La pensée vise juste. « Il est important d’être déçu le plus tôt possible par l’Église », lance Frédéric Rognon, professeur de philosophie des religions à la faculté de théologie protestante de Strasbourg, pour mieux encourager la bienveillance entre ses membres.
Plus facile à dire qu’à faire ! Les conflits se vivent souvent à bas bruit au sein des communautés chrétiennes, tant ils se heurtent au message évangélique. Conséquence, soit on quitte sa paroisse, soit on tait les différends, et les nuages s’amoncellent. « Jusqu’à ce que l’orage éclate », dit la psychologue Céline Houzard, qui a vu un pasteur démissionner « sans crier gare », quand d’autres ont souffert de querelles durant la sainte Cène, en raison d’interprétations différentes.

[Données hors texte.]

(** App.tsx:59 *)
Definition json_content (data : JsValue) : string :=
  match optional_get data "response" with
  | Some (JString s) => s
  | _ => JSON_stringify data
  end.

(** App.tsx:64 *)
Definition json_turnId (turnId : option string) (data : JsValue)
    : option string :=
  if no_turnId turnId && ToBoolean (optional_get data "turn_id") then
    ToString <$> optional_get data "turn_id"
  else turnId.

(** App.tsx:53-83: the final content and the turn id of a response that is
    [ok]. *)
Definition resolve (botMessageId : string) (response : Response)
    : Async (string * option string) :=
  let contentType := response_headers_get response "content-type" in
  let turnId := response_headers_get response "x-turn-id" in
  if is_json contentType then
    data ← await (response_json response);
    mret (json_content data, json_turnId turnId data)
  else
    match response_body response with
    | Some stream =>
        '(dec, aggregate) ←
          read_all botMessageId (chunks stream) (failure stream)
            new_TextDecoder "";
        mret (aggregate +:+ decode_end dec, turnId)
    | None =>
        finalContent ← await (response_text response);
        mret (finalContent, turnId)
    end.

(** App.tsx:43-90, the block of the [try]. *)
Definition generate (net : Network) (botMessageId prompt : string)
    : Async unit :=
  response ← fetch net (generate_request prompt);
  if negb (response_ok response) then
    throw (JsError ("Unable to generate response (" +:+
                    pretty (response_status response) +:+ ")"))
  else
    '(finalContent, turnId) ← resolve botMessageId response;
    markMessage botMessageId (ready_patch finalContent turnId).

(** App.tsx:21 *)
Definition handleSend (net : Network) (random_user random_bot : string)
    (prompt : string) : Async unit :=
  let botMessageId := createId "bot" random_bot in
  setMessages
    (append [userMessage random_user prompt; botMessage random_bot]);;
  setIsGenerating true;;
  setErrorMessage None;;
  try_finally
    (try_catch
       (generate net botMessageId prompt)
       (fun error =>
          let err := message_of error "Unexpected error" in
          markMessage botMessageId (error_patch err);;
          setErrorMessage (Some err)))
    (setIsGenerating false).

(** The body of App.tsx:119; [JSON.stringify] leaves out a property whose
    value is [undefined]. *)
Definition save_edit_request (turn_id : option string) (content : string)
    : Request :=
  {| url := "/save_edit";
     method := "POST";
     headers := [("Content-Type", "application/json")];
     body := JSON_stringify
               (JObject
                  (match turn_id with
                   | Some t => [("turn_id", JString t)]
                   | None => []
                   end ++ [("content", JString content)])) |}.

(** [messages.find((message) => message.id === messageId)] *)
Fixpoint find_message (messageId : string) (rendered : list ChatMessage)
    : option ChatMessage :=
  match rendered with
  | [] => None
  | message :: rest =>
      if decide (id message = messageId) then Some message
      else find_message messageId rest
  end.

(** App.tsx:126-137 *)
Definition updated_content (response : Response) (content : string)
    : Async string :=
  let contentType := response_headers_get response "content-type" in
  if is_json contentType then
    try_catch
      (data ← await (response_json response);
       match optional_get data "response" with
       | Some (JString s) => mret s
       | _ => mret content
       end)
      (fun parseError =>
         console_warn "Unable to parse JSON response from save_edit"
           parseError;;
         mret content)
  else mret content.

A LIRE En France, un protestantisme de plus en plus divers
Les situations conflictuelles sont d’autant plus fréquentes que les causes peuvent être nombreuses. « Elles naissent d’abord en raison de la collégialité de la gouvernance », témoigne Angelo Pace, pasteur de l’Église évangélique de réveil de Villeurbanne. Dans le cadre de l’administration congrégationnelle des Églises évangéliques, où existe une tension entre la responsabilité partagée de tous les croyants et la fonction du pasteur, comme au sein du système presbytérien-synodal chez les réformés, où le souci peut provenir des tiraillements au sein du conseil gérant l’Église locale avec le pasteur.
Il suffit souvent de se parler pour résoudre le problème. Encore faut-il l’encourager. C’est ce qu’a décidé l’Église de réveil de Villeurbanne, en lançant à la rentrée dernière une formation sur « la santé relationnelle ». La première du genre en près de soixante ans d’existence, indique Angelo Pace, le pasteur. Autre façon de procéder, faire revivre le débat théologique. « En revenir ensemble à la Bible, notamment au sein des conseils presbytéraux, pour mieux se mettre au diapason », conseille Céline Houzard.
Car lorsque l’on commence à se lancer des versets au visage, il est souvent trop tard. Dès lors, lorsque les positions deviennent irréconciliables, la médiation devient une solution. « Attention, nous parlons de la médiation, pas de la conciliation », prévient Hervé Ott, théologien et spécialiste de la gestion des conflits.
Certes, il existe des réponses institutionnelles, comme l’intervention du conseil régional, ou d’un inspecteur ecclésiastique pour les luthériens. Mais lorsque la situation est inextricable, c’est à un « médiateur neutre » qu’il faut faire appel pour dénouer les choses.
« La médiation fut autrefois très à la mode dans les Églises. Les anciens militants non-violents, formés dans le sillage de Martin Luther King, furent parfois plus nombreux à proposer leur aide que les situations justifiant leur intervention, s’amuse Louis Schweitzer. Nous avions même créé un service de médiation dans l’Église avec les mennonites. Mais personne ne faisait appel à lui ! », souligne l’ancien secrétaire général de la Fédération protestante de France, qui ressent au contraire aujourd’hui un besoin en ce sens.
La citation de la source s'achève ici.